The cells renew themselves for long periods through cell division. Under certain physiologic or experimental conditions, they can be "induced to become cells with special functions such as the beating cells of the heart muscle or the insulin-producing cells of the pancreas," according to the National Institutes of Health.

Goldrich said the AMA guidelines "will be helpful for those physicians already doing [stem cell] research," as well as those who have thus far only contemplated it. "There may be some physicians who sat on the sidelines awaiting some sort of guidelines from their professional organization," he said.

Under the guidelines, physicians are free to decide whether to participate in stem cell research or to use products that result from this type of research. This allows physicians uncomfortable with the process the freedom not to participate, Goldrich said.

It's appropriate, he added, for a physician uncomfortable with stem cell research or the products it yields not to treat patients with those therapies. "But of course he [the doctor] must alert them [patients] to the availability," he said.

The AMA's approval of using stem cells for biomedical research drew outrage from some quarters.

"To get to those stem cells in the embryo, you eventually need to destroy the embryo," said Sherry Smith, director of education at the Right to Life League of Southern California. "We would definitely be opposed to that."

Reached in his Chicago office on Tuesday, Joe Scheidler, national director of the Pro-Life Action League, said he had not yet heard about the AMA decision but added that he wasn't surprised.

"I'm never surprised at the AMA," he said.

The contention that the guidelines will help physicians on all sides of the issue doesn't set well with Scheidler. "What about the needs of the child who exists?" he asks. "We all started out as embryos and we weren't experimented with."

"They are making guidelines that say a physician can destroy life and some don't have to," Scheidler says. "Isn't that nice?"

Rather than issue a statement of protest, Scheidler said he's inclined to picket the next AMA meeting.

The AMA emphasized that its approval of cloning for biomedical research did not change its opposition to cloning to produce a copy of a human being.

According to an AMA news release announcing the guidelines, "human embryonic stem cells are commonly obtained from unused fertilized eggs donated by in vitro fertilization clinics with informed consent of the donor.
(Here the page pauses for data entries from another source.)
(* ===== verification/_CoqProject ===== *)
-Q . S2P
Prelude.v
Util.v
Const.v
Size.v
Pptr.v
Persist.v
Token.v
Desc.v
DescLemmas.v
Bits.v
MetaFile.v
MetaInv.v
MetaLog.v
MetaOps.v
MetaSpec.v
MetaCrash.v
ExtFile.v
Run.v
ExtSpec.v
RunSpec.v
LargeSpec.v
RunCaseSpec.v
Arena.v
ArenaSpec.v
TCache.v
ArenasSpec.v
TokenSpec.v
ObjSpec.v
PublishSpec.v
CacheSpec.v
Slab.v
SlabSpec.v
HeapSpec.v
RootSpec.v
KvType.v
RecordCrash.v
HashTable.v
Buckets.v
HashSpec.v
TableSize.v
ConcTable.v
ConcInv.v
ConcStep.v
ConcRead.v
ConcWrite.v
ConcDir.v
ConcSteps.v
ConcSplit.v
ConcSpec.v
ConcMain.v
HashStore.v
StoreSlots.v
StoreSpec.v
StoreMap.v
UnloadSpec.v
RebootSpec.v
ShutdownSpec.v
StoreRuns.v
Alternatively, stem cells have also been obtained from embryos generated from unfertilized eggs using a technique called SCNT."

In the SCNT technique, stem cells are obtained from embryos generated from unfertilized eggs. The technique was designed, according to the AMA, to produce embryos from which stem cells that are immunologically compatible could be harvested for use in treating human diseases.

In 2002, a National Academy of Sciences panel proposed a ban on cloning to produce humans but supported the use of cloning for research.

Earlier this year, the U.S. House of Representatives backed a White House effort to ban both types of cloning. The Senate has yet to act on the proposal.